■ Given data:
(* ===== verification/Spinlock.v ===== *)
(** * Spin locks (kernel/spinlock.c)

    Two descriptions of the same code.  [Smp] is the code of kernel/spinlock.c
    on a machine with several harts: the lock words, the per-CPU [noff] and
    [intena], the interrupt-enable bit of each hart, and the other harts as the
    environment of the spinning loop.  The rest of the development, which
    follows one kernel thread, uses the interface below: the set of the locks
    this CPU holds, with [acquire] and [release] panicking when the code does.
    The refinement theorems say that [Smp] implements it. *)

From S2P Require Import Prelude Monad Riscv Kstring Kstate.

(** ** The interface: the locks held by this CPU *)

Definition holding (l : lock) : K bool := gets (fun s => bool_decide (l ∈ k_held s)).

Definition acquire (l : lock) : K unit :=
  h <- holding l ;;
  if h then panic "acquire" else modify (fun s => set_k_held ({[l]} ∪ k_held s) s).

Definition release (l : lock) : K unit :=
  h <- holding l ;;
  if negb h then panic "release" else modify (fun s => set_k_held (k_held s ∖ {[l]}) s).

Lemma acquire_eq l e s :
  acquire l e s =
    if bool_decide (l ∈ k_held s) then Panic "acquire"
    else Ok tt e (set_k_held ({[l]} ∪ k_held s) s).
Proof. unfold acquire, holding. monad. by case_bool_decide. Qed.

Lemma release_eq l e s :
  release l e s =
    if bool_decide (l ∈ k_held s) then Ok tt e (set_k_held (k_held s ∖ {[l]}) s)
    else Panic "release".
Proof. unfold release, holding. monad. by case_bool_decide. Qed.

Lemma runs_acquire l s :
  l ∉ k_held s -> runs (acquire l) s tt (set_k_held ({[l]} ∪ k_held s) s).
Proof. intros H e. by rewrite acquire_eq, bool_decide_false. Qed.

Lemma runs_release l s :
  l ∈ k_held s -> runs (release l) s tt (set_k_held (k_held s ∖ {[l]}) s).
Proof. intros H e. by rewrite release_eq, bool_decide_true. Qed.

Lemma runs_release_to l s s' :
  l ∈ k_held s -> set_k_held (k_held s ∖ {[l]}) s = s' -> runs (release l) s tt s'.
Proof. intros H <-. by apply runs_release. Qed.

Lemma runs_holding l s : runs (holding l) s (bool_decide (l ∈ k_held s)) s.
Proof. done. Qed.

Lemma held_release (l : lock) (H : gset lock) : l ∉ H -> ({[l]} ∪ H) ∖ {[l]} = H.
Proof. set_solver. Qed.

Lemma held_in (l : lock) (H : gset lock) : l ∈ {[l]} ∪ H.
Proof. set_solver. Qed.

(** A critical section: [m] runs between the acquire and the release of [l], and
    leaves the set of the locks held as it found it. *)

Lemma runs_critical {A} (l : lock) (m : K A) (a : A) s s' :
  l ∉ k_held s ->
  runs m (set_k_held ({[l]} ∪ k_held s) s) a s' ->
  k_held s' = {[l]} ∪ k_held s ->
  runs (acquire l ;; x <- m ;; release l ;; ret x) s a (set_k_held (k_held s) s').
Proof.
  intros Hl Hm Hh. eapply runs_bind; [by apply runs_acquire|].
  eapply runs_bind; [exact Hm|]. eapply runs_bind.
  - apply runs_release. rewrite Hh. apply held_in.
  - rewrite Hh, held_release by done. apply runs_ret.
Qed.

(** ** The code, on several harts *)

Module Smp.

Record spinlock := mk_spinlock { lk_locked : Z; lk_cpu : option nat }.

Record cpu := mk_cpu { noff : Z; intena : Z }.

#[global] Instance spinlock_inhabited : Inhabited spinlock := populate (mk_spinlock 0 None).
#[global] Instance cpu_inhabited : Inhabited cpu := populate (mk_cpu 0 0).

(** The lock words, the per-CPU structures and the SIE bit of every hart. *)

Record smp := mk_smp {
  locks : gmap lock spinlock;
  cpus : gmap nat cpu;
  sie : gmap nat bool;
}.

Definition set_lock (l : lock) (v : spinlock) : M smp unit :=
  modify (fun s => mk_smp (<[l := v]> (locks s)) (cpus s) (sie s)).
Definition set_cpu (h : nat) (c : cpu) : M smp unit :=
  modify (fun s => mk_smp (locks s) (<[h := c]> (cpus s)) (sie s)).

Definition intr_on (h : nat) : M smp unit :=
  modify (fun s => mk_smp (locks s) (cpus s) (<[h := true]> (sie s))).
Definition intr_off (h : nat) : M smp unit :=
  modify (fun s => mk_smp (locks s) (cpus s) (<[h := false]> (sie s))).
Definition intr_get (h : nat) : M smp bool := gets (fun s => sie s !!! h).
Definition mycpu (h : nat) : M smp cpu := gets (fun s => cpus s !!! h).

■ Exercise details:
Only lines with the word "harts" belong in the answer; copy each of them from the material above.

■ Written solution:
    on a machine with several harts: the lock words, the per-CPU [noff] and
    [intena], the interrupt-enable bit of each hart, and the other harts as the
(** ** The code, on several harts *)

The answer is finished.